(* ===== verification/Config.v ===== *)
(** ceky-node: config.rs, the resolution of main.rs, and api.rs.

    The configuration has three layers: command line, file, built-in values. The
    crate toml is the parameter [TomlCrate]; what the file system answers, and what
    the text of an address parses to, are arguments. Paths and strings are byte
    strings. *)
From S2P Require Import Prelude Bytes DhtMsg PeerId CryptoTypes Identity Transfer Connection Node Telemetry.

Local Open Scope Z_scope.

Module NetworkConfig.
Record t : Set := mk {
  tcp_addr : option SocketAddr.t; udp_addr : option SocketAddr.t;
  max_connections : option Z; skip_nat : option bool
}.
Definition default : t := mk None None None None.
End NetworkConfig.

Module BootstrapSeeds.
Record t : Set := mk { seeds : option (list SocketAddr.t) }.
Definition default : t := mk None.
End BootstrapSeeds.

Module NodeInfoConfig.
Record t : Set := mk { key_file : option bytes; log_level : option bytes }.
Definition default : t := mk None None.
End NodeInfoConfig.

Module ApiConfig.
Record t : Set := mk { port : option Z; key : option bytes }.
Definition default : t := mk None None.
End ApiConfig.

Module ConfigFile.
Record t : Set := mk {
  network : option NetworkConfig.t; bootstrap : option BootstrapSeeds.t;
  node : option NodeInfoConfig.t; api : option ApiConfig.t
}.
Definition default : t := mk None None None None.
End ConfigFile.

(** [toml::from_str] *)
Class TomlCrate : Type := { toml_parse : bytes → option ConfigFile.t }.

(** What is found at the path of the configuration file. *)
Inductive on_disk : Set :=
| Missing              (** [path.exists()] is false *)
| NoCanonicalPath      (** [canonicalize] fails *)
| NotAFile
| Unreadable
| Content (text : bytes).

(** [ConfigFile::load_from_file] *)
Definition load_from_file `{TM : !TomlCrate} (path : on_disk) : result unit ConfigFile.t :=
  match path with
  | Missing => Ok ConfigFile.default
  | NoCanonicalPath => Err tt
  | NotAFile => Ok ConfigFile.default
  | Unreadable => Err tt
  | Content text => ok_or (toml_parse text) tt
  end.

(** ["0.0.0.0:9741"] and the like *)
Definition any_addr (port : Z) : SocketAddr.t := SocketAddr.V4 [0; 0; 0; 0] port.
(** ["identity.key"] and ["info"] *)
Definition identity_key : bytes := [105; 100; 101; 110; 116; 105; 116; 121; 46; 107; 101; 121].
Definition info_level : bytes := [105; 110; 102; 111].

(** The command line ([Cli] of main.rs, without the path of the file). *)
Module Cli.
Record t : Set := mk {
  tcp_addr : option SocketAddr.t; udp_addr : option SocketAddr.t; key_file : option bytes;
  seeds : option (list SocketAddr.t); max_connections : option Z; log_level : option bytes;
  skip_nat : bool; api_port : option Z; api_key : option bytes; daemon : bool
}.
End Cli.

(** [a.or(b)] *)
Definition or_else {A} (x y : option A) : option A := match x with Some _ => x | None => y end.

Module ResolvedConfig.
Record t : Set := mk {
  tcp_addr : SocketAddr.t; udp_addr : SocketAddr.t; key_file : bytes; seeds : list SocketAddr.t;
  max_connections : Z; log_level : bytes; skip_nat : bool; api_port : Z; api_key : option bytes; daemon : bool
}.

Definition merge (cli : Cli.t) (file : ConfigFile.t) : t :=
  let network := default NetworkConfig.default (ConfigFile.network file) in
  let bootstrap := default BootstrapSeeds.default (ConfigFile.bootstrap file) in
  let node := default NodeInfoConfig.default (ConfigFile.node file) in
  let api := default ApiConfig.default (ConfigFile.api file) in
  let tcp_addr := default (any_addr 9741) (or_else (Cli.tcp_addr cli) (NetworkConfig.tcp_addr network)) in
  let udp_addr := default (any_addr 9742) (or_else (Cli.udp_addr cli) (NetworkConfig.udp_addr network)) in
  let key_file := default identity_key (or_else (Cli.key_file cli) (NodeInfoConfig.key_file node)) in
  let seeds := default [] (or_else (Cli.seeds cli) (BootstrapSeeds.seeds bootstrap)) in
  let max_connections := default 1024 (or_else (Cli.max_connections cli) (NetworkConfig.max_connections network)) in
  let log_level := default info_level (or_else (Cli.log_level cli) (NodeInfoConfig.log_level node)) in
  let skip_nat := if Cli.skip_nat cli then true else default false (NetworkConfig.skip_nat network) in
  let api_port := default 9743 (or_else (Cli.api_port cli) (ApiConfig.port api)) in
  let api_key := or_else (Cli.api_key cli) (ApiConfig.key api) in
  mk tcp_addr udp_addr key_file seeds max_connections log_level skip_nat api_port api_key (Cli.daemon cli).
End ResolvedConfig.

(** The configuration [main] starts the node with. *)
Definition resolve `{TM : !TomlCrate} (cli : Cli.t) (path : on_disk) : ResolvedConfig.t :=
  let config_file := match load_from_file path with Ok file => file | _ => ConfigFile.default end in
  ResolvedConfig.merge cli config_file.

(** ** api.rs *)
Module Api.
(** The state the handlers share, without its channels; the identity by its
    identifier. *)
Module ApiState.
Record t : Set := mk {
  metrics : GlobalMetrics.t; peer_id : PeerId.t; tcp_addr : SocketAddr.t; udp_addr : SocketAddr.t;
  api_key : option bytes
}.
End ApiState.

(** The bodies of the answers. The texts of the two addresses are the addresses. *)
Module StatusResponse.
Record t : Set := mk {
  peer_id : bytes; tcp_addr : SocketAddr.t; udp_addr : SocketAddr.t;
  active_connections : Z; dht_active_peers : Z; dht_total_peers : Z
}.
End StatusResponse.

Module MetricsResponse.
Record t : Set := mk { tx_bytes : Z; rx_bytes : Z; tx_rate : Z; rx_rate : Z; transfers : list TransferProgress.t }.
End MetricsResponse.

Definition get_status (state : ApiState.t) : StatusResponse.t :=
  let m := ApiState.metrics state in
  StatusResponse.mk (PeerId.to_string (ApiState.peer_id state)) (ApiState.tcp_addr state) (ApiState.udp_addr state)
    (GlobalMetrics.active_tcp_connections m) (GlobalMetrics.dht_active_peers m) (GlobalMetrics.dht_total_peers m).

(** [poisoned]: reading the lock of the transfers fails. *)
Definition get_metrics (poisoned : bool) (state : ApiState.t) : MetricsResponse.t :=
  let m := ApiState.metrics state in
  let transfers := if poisoned then [] else GlobalMetrics.transfers m in
  MetricsResponse.mk (GlobalMetrics.tx_bytes m) (GlobalMetrics.rx_bytes m) (GlobalMetrics.tx_rate m) (GlobalMetrics.rx_rate m)
    transfers.

Inductive StatusCode : Set := ACCEPTED | BAD_REQUEST | UNAUTHORIZED.

(** A bare status, a body with 200, the switch to the event stream, or an answer of
    the library axum itself. *)
Inductive response : Set :=
| Code (c : StatusCode)
| Status (body : StatusResponse.t)
| Metrics (body : MetricsResponse.t)
| Upgrade
| Axum (status : Z).

(** The status line of an answer. *)
Definition status_of (r : response) : Z :=
  match r with
  | Code ACCEPTED => 202
  | Code BAD_REQUEST => 400
  | Code UNAUTHORIZED => 401
  | Status _ | Metrics _ => 200
  | Upgrade => 101
  | Axum status => status
  end.

(** The value of the Authorization header: not there, not visible ASCII, or text. *)
Inductive auth_header : Set := NoHeader | NotText | Text (s : bytes).

(** ["Bearer "] *)
Definition bearer : bytes := [66; 101; 97; 114; 101; 114; 32].

Definition authorized (api_key : option bytes) (h : auth_header) : bool :=
  match api_key with
  | Some expected_key =>
      match h with
      | NoHeader => false
      | NotText => bytes_eqb [] (bearer ++ expected_key)
      | Text s => bytes_eqb s (bearer ++ expected_key)
      end
  | None => true
  end.

(** What an extractor of axum ([Json], [WebSocketUpgrade]) makes of a request: the
    argument of the handler, or a rejection (a body that is not JSON, of the wrong
    type or shape, headers that ask for no upgrade), which axum answers by itself. *)
Inductive extracted (A : Type) : Type := Given (a : A) | Rejected (status : Z).
Arguments Given {A} a.
Arguments Rejected {A} status.

(** The requests by their route; [Given (Some a)] is a body whose address parses to
    [a], [Given None] one whose address does not parse. A request for no route, or
    with another method, is answered by axum. *)
Inductive request : Type :=
| GetStatus
| GetMetrics (poisoned : bool)
| ConnectPeer (body : extracted (option SocketAddr.t))
| SendFileTo (body : extracted (option SocketAddr.t * bytes))
| WsEvents (upgrade : extracted unit)
| Unrouted (status : Z).

(** [command_tx]: the commands sent to the event loop. *)
Definition connect_peer (parsed : option SocketAddr.t) (commands : list ApiCommand.t) : list ApiCommand.t * StatusCode :=
  match parsed with
  | Some addr => (commands ++ [ApiCommand.Connect addr], ACCEPTED)
  | None => (commands, BAD_REQUEST)
  end.

Definition send_file (parsed : option SocketAddr.t) (file_path : bytes) (commands : list ApiCommand.t)
    : list ApiCommand.t * StatusCode :=
  match parsed with
  | Some addr => (commands ++ [ApiCommand.SendFile addr file_path], ACCEPTED)
  | None => (commands, BAD_REQUEST)
  end.

Definition route (state : ApiState.t) (req : request) (commands : list ApiCommand.t) : list ApiCommand.t * response :=
  match req with
  | GetStatus => (commands, Status (get_status state))
  | GetMetrics poisoned => (commands, Metrics (get_metrics poisoned state))
  | WsEvents (Given _) => (commands, Upgrade)
  | ConnectPeer (Given parsed) => prod_map id Code (connect_peer parsed commands)
  | SendFileTo (Given (parsed, file_path)) => prod_map id Code (send_file parsed file_path commands)
  | WsEvents (Rejected status) | ConnectPeer (Rejected status) | SendFileTo (Rejected status) | Unrouted status =>
      (commands, Axum status)
  end.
=-=-=
- **Work to be completed**: Once you find the line with "type or shape, headers" above, print it and every line after it up to and including the line with "[a], [Given None]", exactly as written and nothing else.

- **Answer area**:
    type or shape, headers that ask for no upgrade), which axum answers by itself. *)
Inductive extracted (A : Type) : Type := Given (a : A) | Rejected (status : Z).
Arguments Given {A} a.
Arguments Rejected {A} status.

(** The requests by their route; [Given (Some a)] is a body whose address parses to
    [a], [Given None] one whose address does not parse. A request for no route, or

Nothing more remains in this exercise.